There is much less data in children on this topic. A recent single center study by Raman et al19 randomly assigned 516 patients to receive normal saline, gluconate/acetate-buffered solution, or lactate-buffered solution. Patients younger than 16 years who were admitted to the pediatric intensive care unit at a single center in Australia were eligible for randomization. The median age was 3.8 years (IQR, 1.0–10.4 years). A statistically significant difference was found in the primary outcome of the incidence of a rise in serum chloride of 5 mEq/L or more in the first 48 hours after randomization, with more patients in the normal saline group reaching this endpoint. Notable associations of a lower incidence of the primary outcome were found in the subgroups of infants younger than 6 months and those with non-elective admissions treated with gluconate/acetate-buffered solutions and lactate-buffered solutions compared with normal saline. There were no differences in the secondary endpoints including new-onset acute kidney injury, and length of hospital or pediatric intensive care unit stay. The clinical implications of a rise of serum chloride 5 mEq/L are unclear; incidence of metabolic acidosis and serum bicarbonate concentrations were not reported. A meta-analysis of studies by Lehr et al20 comparing balanced and un-balanced fluids used as boluses in children found some improvements in blood pH and bicarbonate in children who received boluses with balanced fluids; however, the clinical significance of this is unclear given the limited patient populations of the studies. Secondary endpoints such as serum chloride levels, acute kidney injury, need for renal replacement therapy, vasopressor requirements, and mortality did not demonstrate statistically significant differences between groups. Data from adults seems to indicate some benefit of balanced fluids in critically ill adults but the clinical differences of balanced solutions and normal saline in children remain unclear. Additionally, their known drug incompatibilities (e.g., ceftriaxone) in addition to the paucity of data studying their compatibility with intravenous medications currently limit their practical use.

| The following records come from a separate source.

Lemma no_change_no_event win lw w :
  lastWindow (monitor w) = Some lw ->
  ActiveWindow.id win = ActiveWindow.id lw ->
  ActiveWindow.url win = ActiveWindow.url lw ->
  emitted (check_then (Some win) w) = emitted w ++ [EvCheck] /\
  lastWindow (monitor (check_then (Some win) w)) = Some lw.
Proof.
  intros HL Hid Hurl.
  pose proof (emit_check_fields w) as (_ & HW & _). cbv zeta in HW.
  destruct (isUserAwake (monitor w)) as [[|]|] eqn:G.
  - rewrite (check_then_window win lw w G HL).
    assert (C : activeWindowOrUrlChanged win lw = false).
    { unfold activeWindowOrUrlChanged. rewrite Hid, Hurl, Z.eqb_refl.
      destruct (ActiveWindow.url lw); simpl; [|reflexivity].
      now rewrite String.eqb_refl. }
    rewrite C. simpl. rewrite emit_check_emitted, HW. split; [reflexivity | exact HL].
  - rewrite check_then_closed by (rewrite G; discriminate).
    rewrite emit_check_emitted, HW. split; [reflexivity | exact HL].
  - rewrite check_then_closed by (rewrite G; discriminate).
    rewrite emit_check_emitted, HW. split; [reflexivity | exact HL].
Qed.

(** Once a window has been processed while the gate was Awake, a later
    query returning a window with the same id and the same url emits no
    change event, as long as the last-known window has not been reset in
    between; a different title, owner or geometry does not count as a
    change. *)
Theorem same_window_reported_once w n win lw w1 w2 win2 w3 :
  outstanding w = S n ->
  isUserAwake (monitor w) = Some true ->
  lastWindow (monitor w) = Some lw ->
  step w (QueryResolves (Some win)) = Some w1 ->
  lastWindow (monitor w2) = lastWindow (monitor w1) ->
  ActiveWindow.id win2 = ActiveWindow.id win ->
  ActiveWindow.url win2 = ActiveWindow.url win ->
  step w2 (QueryResolves (Some win2)) = Some w3 ->
  emitted w3 = emitted w2 ++ [EvCheck].
Proof.
  intros Hout HA HL H1 Hkeep Hid Hurl H3.
  simpl in H1. rewrite Hout in H1. injection H1 as <-.
  destruct (stored_window_after_resolution win lw (set_outstanding n w) HA HL)
    as (x & Hx & Hxi & Hxu).
  rewrite Hx in Hkeep.
  simpl in H3. destruct (outstanding w2) as [|k]; [discriminate|].
  injection H3 as <-.
  apply (no_change_no_event win2 x (set_outstanding k w2) Hkeep); congruence.
Qed.

(** *** The remembered error between settlements *)

Lemma option_eq_or_serial (a b : option string) : a = b \/ a <> b.
Proof.
  destruct a as [u|], b as [v|]; try (right; discriminate); [|now left].
  destruct (String.eqb_spec u v) as [E|E]; [left | right]; congruence.
Qed.

Lemma awakeUser_frame w :
  lastError (monitor (awakeUser w)) = lastError (monitor w) /\
  lastWindow (monitor (awakeUser w)) = lastWindow (monitor w) /\
  currentState (monitor (awakeUser w)) = currentState (monitor w) /\
  outstanding (awakeUser w) = outstanding w /\
  onceCheck (awakeUser w) = onceCheck w /\
  emitted (awakeUser w) =
    emitted w ++
    match isUserAwake (monitor w) with Some false => [EvAwake] | _ => [] end.
Proof.
  unfold awakeUser.
  destruct (isUserAwake (monitor w)) as [[|]|]; simpl;
    destruct (idleTimeout (monitor w)); simpl; rewrite ?app_nil_r; repeat split.
Qed.

Lemma idleUser_effect w :
  isUserAwake (monitor (idleUser w)) = Some false /\
  lastWindow (monitor (idleUser w)) = Some sentinel /\
  lastError (monitor (idleUser w)) = lastError (monitor w) /\
  currentState (monitor (idleUser w)) = currentState (monitor w) /\
  outstanding (idleUser w) = outstanding w /\
  mousemoveListener (idleUser w) = mousemoveListener w /\
  emitted (idleUser w) =
    emitted w ++ (if is_START (currentState (monitor w)) then [EvIdle] else []).
Proof.
  unfold idleUser. cbv zeta. simpl.
  destruct (is_START (currentState (monitor w))); simpl; rewrite ?app_nil_r;
    repeat split.
Qed.
(** ** The metrics and the stored hull *)

(** C2 (amended). On an engine that the constructor has just returned, on
    which no hull has been computed, [get_hull_area] and
    [get_hull_perimeter] read the stored hull, which is empty, and return
    0 whatever the input points are; they do not compute a hull. *)
Theorem metrics_before_scan_are_zero (pts : list Point2D) (self : ConvexHull2D) :
  init pts = Return self ->
  get_hull_vertices self = [] /\
  get_hull_area self = 0 /\ get_hull_perimeter self = 0.
Proof.
  intros H. apply init_inv in H. destruct H as [_ ->].
  repeat split; reflexivity.
Qed.

(** ** The scenarios of the specification, evaluated *)

Lemma Point2D_eq_refl (p : Point2D) : Point2D_eq p p = true.
Proof. apply Point2D_eq_true. reflexivity. Qed.

Lemma polar_angle_level (s p : Point2D) :
  y p = y s -> x s < x p -> polar_angle s p = 0.
Proof.
  intros Hy Hx. unfold polar_angle. cbv zeta.
  replace (y p - y s) with 0 by lra. apply atan2_axis. lra.
Qed.

Lemma polar_angle_upright (s p : Point2D) :
  x p = x s -> y s < y p -> polar_angle s p = PI / 2.
Proof.
  intros Hx Hy. unfold polar_angle. cbv zeta.
  rewrite atan2_upper by lra.
  replace (x p - x s) with 0 by lra.
  unfold Rdiv at 2. rewrite Rmult_0_l, atan_0. lra.
Qed.

Lemma polar_angle_diagonal (s p : Point2D) :
  0 < x p - x s -> y p - y s = x p - x s -> polar_angle s p = PI / 4.
Proof.
  intros Hx Hy. unfold polar_angle, atan2. cbv zeta.
  destruct (Rlt_dec 0 (x p - x s)); [| lra].
  rewrite Hy. replace ((x p - x s) / (x p - x s)) with 1 by (field; lra).
  apply atan_1.
Qed.
(** * Line-following robot core: PID steering law, line detector, supervisor.

    Shallow embedding of core/pid_controller.py, core/line_detector.py,
    core/robot_controller.py and the parts of Engines.py the supervisor
    calls.  Python floats are modelled by exact rationals ([Q]); Python ints
    by [Z].  Logging calls have no effect on the modelled state and are
    omitted. *)

From Stdlib Require Import ZArith QArith Qabs Qround Qpower Lqa Lia List Bool.
From Stdlib Require Import NArith.
Import ListNotations.

Open Scope Q_scope.

(** ** Python built-ins used by the sources *)

Definition Qltb (a b : Q) : bool := negb (Qle_bool b a).

Definition Qeqb (a b : Q) : bool := Qeq_bool a b.

(** [max(a, b)]: the first argument is kept unless the second is strictly
    greater. *)
Definition py_max (a b : Q) : Q := if Qltb a b then b else a.

(** [min(a, b)]: the first argument is kept unless the second is strictly
    smaller. *)
Definition py_min (a b : Q) : Q := if Qltb b a then b else a.

(** [int(q)]: truncation toward zero. *)
Definition py_int (q : Q) : Z := Z.quot (Qnum q) (Zpos (Qden q)).

(** [max(lo, min(hi, v))], the clamp idiom of both pid_controller.py and
    Engines._clamp. *)
Definition clamp (v lo hi : Q) : Q := py_max lo (py_min hi v).

(** ** core/pid_controller.py *)

Module PID.

Record PIDController : Type := mkPID {
  kp : Q;
  ki : Q;
  kd : Q;
  dead_zone : Q;
  max_integral : Q;
  _integral : Q;
  _last_error : Q;
  _last_time : option Q
}.

(** [__init__] *)
Definition init (kp ki kd dead_zone max_integral : Q) : PIDController :=
  mkPID kp ki kd dead_zone max_integral 0 0 None.

Definition or_keep (new : option Q) (old : Q) : Q :=
  match new with Some v => v | None => old end.

(** [update_params]: every argument that is not [None] replaces the field. *)
Definition update_params (s : PIDController)
    (kp' ki' kd' dead_zone' max_integral' : option Q) : PIDController :=
  mkPID (or_keep kp' (kp s)) (or_keep ki' (ki s)) (or_keep kd' (kd s))
        (or_keep dead_zone' (dead_zone s))
        (or_keep max_integral' (max_integral s))
        (_integral s) (_last_error s) (_last_time s).

(** [reset] *)
Definition reset (s : PIDController) : PIDController :=
  mkPID (kp s) (ki s) (kd s) (dead_zone s) (max_integral s) 0 0 None.

(** The [dt] of a call whose [time.monotonic()] reading is [now]. *)
Definition first_dt : Q := 33 # 1000.
Definition min_dt : Q := 1 # 1000.

Definition elapsed (s : PIDController) (now : Q) : Q :=
  match _last_time s with
  | None => first_dt
  | Some t => py_max (now - t) min_dt
  end.

(** The body of [compute] after [dt] has been fixed. *)
Definition compute_with (s : PIDController) (now dt error : Q)
    : PIDController * Q :=
  let error := if Qltb (Qabs error) (dead_zone s) then 0 else error in
  let p := kp s * error in
  let integral := _integral s + error * dt in
  let integral := py_max (- max_integral s) (py_min (max_integral s) integral) in
  let i := ki s * integral in
  let derivative := (error - _last_error s) / dt in
  let d := kd s * derivative in
  let output := p + i + d in
  let output := py_max (-100) (py_min 100 output) in
  (mkPID (kp s) (ki s) (kd s) (dead_zone s) (max_integral s)
         integral error (Some now),
   output).
(** * ethical-load-tester-pro: configuration, probes, rate control and run loops

    A shallow embedding of the load-generation core of the Python package
    [ethical_load_tester_pro] ([config.py], [core.py], [real_test.py] and the
    call into [protocols.py]), followed by the properties of the
    specification that hold for it.

    Conventions of the embedding:
    - Python [int] is [Z]; Python [float] (times, delays, derived rates) is
      idealised as an exact rational [Q];
    - Python [str] is [string], restricted to ASCII characters;
    - a raised exception is a value of a sum type ([result]); code that
      talks to the outside world (clock, transport, observer callback) reads
      its observations from a script and appends what it does to a trace. *)

From Stdlib Require Import ZArith QArith Qround List String Ascii Bool Lia Lqa.
Import ListNotations.

Local Open Scope Z_scope.

(** ** Exceptions as values *)

Inductive result (E A : Type) : Type :=
| Ok (a : A)
| Raise (e : E).
Arguments Ok {E A} a.
Arguments Raise {E A} e.

(** [check c else e; k]: raise [e] unless [c] holds, then go on with [k]. *)
Notation "'check' c 'else' e ; k" := (if c then k else Raise e)
  (at level 10, c at level 100, e at level 100, k at level 200).

(** ** Python string operations on ASCII strings *)

Module PyStr.

Local Open Scope nat_scope.

Definition is_upper (c : ascii) : bool :=
  let n := nat_of_ascii c in (65 <=? n) && (n <=? 90).

Definition is_lower (c : ascii) : bool :=
  let n := nat_of_ascii c in (97 <=? n) && (n <=? 122).

(** [str.isspace] on the ASCII range: TAB, LF, VT, FF, CR, the four
    separators FS, GS, RS, US, and the space. *)
Definition is_space (c : ascii) : bool :=
  let n := nat_of_ascii c in
  ((9 <=? n) && (n <=? 13)) || ((28 <=? n) && (n <=? 31)) || (n =? 32).

Definition upper_char (c : ascii) : ascii :=
  if is_lower c then ascii_of_nat (nat_of_ascii c - 32) else c.

Definition lower_char (c : ascii) : ascii :=
  if is_upper c then ascii_of_nat (nat_of_ascii c + 32) else c.

Fixpoint map_chars (f : ascii -> ascii) (s : string) : string :=
  match s with
  | EmptyString => EmptyString
  | String c r => String (f c) (map_chars f r)
  end.

Definition upper : string -> string := map_chars upper_char.
Definition lower : string -> string := map_chars lower_char.

Fixpoint lstrip (s : string) : string :=
  match s with
  | EmptyString => EmptyString
  | String c r => if is_space c then lstrip r else s
  end.

Fixpoint rstrip (s : string) : string :=
  match s with
  | EmptyString => EmptyString
  | String c r =>
      match rstrip r with
      | EmptyString => if is_space c then EmptyString else String c EmptyString
      | r' => String c r'
      end
  end.

Definition strip (s : string) : string := rstrip (lstrip s).

(** [s.startswith(p)] *)
Fixpoint startswith (s p : string) {struct p} : bool :=
  match p with
  | EmptyString => true
  | String a p' =>
      match s with
      | EmptyString => false
      | String b s' => Ascii.eqb a b && startswith s' p'
      end
  end.

(** [s.startswith((p1, p2, ...))] *)
Definition startswith_any (s : string) (ps : list string) : bool :=
  existsb (startswith s) ps.

(** [s in l] for a list of strings *)
Definition mem (s : string) (l : list string) : bool :=
  existsb (String.eqb s) l.

End PyStr.

(** ** config.py: [TestConfig] *)

Module Config.

Local Open Scope string_scope.

Record TestConfig : Type := mkTestConfig {
  target : string;
  port : Z;
  protocol : string;
  duration : Z;
  rate : Z
}.
(** * Style analyzer: a shallow embedding of [backend/style_analyzer.py]

    The development follows the Python module function by function.

    - A Python [str] is a list of Unicode code points ([N]).
    - The regular expressions of the source are written out as the scanners
      they denote (leftmost match, alternatives in order, greedy repetition).
    - Python's character classes are exact on the ASCII range, on white
      space, and on the code points the source names.  What the Unicode
      database says about the other code points is a parameter
      ([UnicodeDB]).
    - The iteration order of a Python [set] depends on the hash seed of the
      process; it is a parameter too ([HashSeed]).
    - The metrics that the source rounds are computed on exact rationals
      ([Q]), a standard deviation being kept as the rational under the
      square root ([Surd]), and [round(x, n)] is decimal rounding of the
      exact value, half to even.  The double of the source can fall on the
      other side only where the exact value is at a decimal tie, or within
      the rounding error of one.
    - [analyze_rhythm] compares a double that is not rounded with 0.7 and
      0.4, and at a threshold the rounding of the double decides the class:
      that double is a parameter ([Binary64]), and the thresholds are the
      doubles that the literals denote.  The other comparisons of the
      source are between rounded metrics and short decimal literals, where
      the order of the doubles is the order of the decimals. *)

From Stdlib Require Import String Ascii.
From Stdlib Require Import List Bool Arith NArith ZArith QArith Qround Lia.
From Stdlib Require Import Permutation Sorted Reals Qreals Lra.
Import Corelib.Init.Datatypes.
Import ListNotations.
Close Scope Q_scope.

Set Implicit Arguments.

(** ** Strings *)

(** A character is a code point, a string a list of them. *)
Abbreviation char := N (only parsing).
Abbreviation str := (list N) (only parsing).

(** An ASCII literal of the source as a list of code points. *)
Definition lit (s : string) : str := map N_of_ascii (list_ascii_of_string s).
Arguments lit s%_string.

Deficit Fluids. Dehydration is a common occurrence in pediatric patients; it can range from mild cases that can be treated at home to severe cases that require hospitalization. To begin, the patient’s hydration status must be determined, as this will guide the amount of fluid needed as well as the timeframe over which it should be delivered. Finally, serum sodium will also need to be assessed so that the appropriate fluid and rate can be chosen for rehydration. Generally speaking, the fluids used in dehydration are the same as those for maintenance fluid therapy, that is, isotonic with dextrose and potassium when appropriate, although electrolytes should be checked in order to screen for any disturbances that would affect fluid choice.
Determining Degree of Dehydration in Pediatric Patients. Hydration status of children can be difficult to quantify, and no true guidelines exist, though several review articles suggest various methods. Given that 1 L of water is equal to 1 kg of weight, if the amount of weight loss is known, the fluid deficit can easily be determined; for example, if a patient has lost 0.8 kg, the fluid deficit is 800 mL. Unfortunately, caregivers are often unaware of a current pre-illness weight (the weight prior to the current illness), thus the deficit must be estimated based on clinical signs and symptoms. Table 4 lists common signs and symptoms of dehydration and their estimated effects on hydration status.21 It is important to remember that these are only estimates, that many of these signs and symptoms are affected by other medical conditions, and that the patient’s clinical status must be continually reassessed to determine appropriateness of fluid therapy. Using clinical signs and symptoms, the percent dehydration can be estimated and this can be used to determine the deficit using the equation below. For the equation below, the “pre-illness weight” refers to the patient’s weight prior to the current illness, and the “illness weight” refers to the patient’s current weight, during their illness.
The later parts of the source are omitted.